## YOUR GOAL:
Take each line of the listing that has the string "obligations" and report it.

☆ ☆ ☆

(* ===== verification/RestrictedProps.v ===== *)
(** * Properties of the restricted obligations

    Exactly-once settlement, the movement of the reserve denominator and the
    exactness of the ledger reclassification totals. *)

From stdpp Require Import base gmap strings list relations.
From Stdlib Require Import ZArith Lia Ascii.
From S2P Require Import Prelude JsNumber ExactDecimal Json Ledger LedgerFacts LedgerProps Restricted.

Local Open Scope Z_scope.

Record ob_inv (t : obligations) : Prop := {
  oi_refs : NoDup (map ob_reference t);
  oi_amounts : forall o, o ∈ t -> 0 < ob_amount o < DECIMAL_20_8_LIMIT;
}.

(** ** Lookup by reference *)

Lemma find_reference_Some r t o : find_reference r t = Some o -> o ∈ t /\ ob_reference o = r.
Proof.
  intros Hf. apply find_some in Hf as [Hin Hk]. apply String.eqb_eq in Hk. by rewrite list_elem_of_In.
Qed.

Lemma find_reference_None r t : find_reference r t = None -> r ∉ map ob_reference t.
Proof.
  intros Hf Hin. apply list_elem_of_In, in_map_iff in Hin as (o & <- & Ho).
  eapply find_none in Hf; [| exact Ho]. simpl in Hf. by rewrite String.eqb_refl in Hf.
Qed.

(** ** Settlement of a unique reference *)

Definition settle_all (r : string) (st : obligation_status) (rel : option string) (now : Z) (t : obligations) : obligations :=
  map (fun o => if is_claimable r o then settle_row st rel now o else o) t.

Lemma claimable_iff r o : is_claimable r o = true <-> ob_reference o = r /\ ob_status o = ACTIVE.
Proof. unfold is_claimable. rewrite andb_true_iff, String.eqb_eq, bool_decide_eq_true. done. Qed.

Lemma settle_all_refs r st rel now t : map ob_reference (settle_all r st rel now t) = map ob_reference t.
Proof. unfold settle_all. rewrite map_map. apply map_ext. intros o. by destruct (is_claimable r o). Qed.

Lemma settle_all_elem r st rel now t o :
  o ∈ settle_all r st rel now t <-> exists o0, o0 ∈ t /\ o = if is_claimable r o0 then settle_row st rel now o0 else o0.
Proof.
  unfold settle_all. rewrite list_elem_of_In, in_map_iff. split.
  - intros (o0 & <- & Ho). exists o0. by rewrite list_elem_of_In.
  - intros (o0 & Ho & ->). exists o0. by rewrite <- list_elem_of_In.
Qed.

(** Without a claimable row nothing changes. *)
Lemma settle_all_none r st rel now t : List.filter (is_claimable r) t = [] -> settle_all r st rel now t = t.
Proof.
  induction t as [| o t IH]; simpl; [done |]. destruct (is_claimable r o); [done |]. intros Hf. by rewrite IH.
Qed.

☆ ☆ ☆

## SOLUTION:
(** * Properties of the restricted obligations
Record ob_inv (t : obligations) : Prop := {
Definition settle_all (r : string) (st : obligation_status) (rel : option string) (now : Z) (t : obligations) : obligations :=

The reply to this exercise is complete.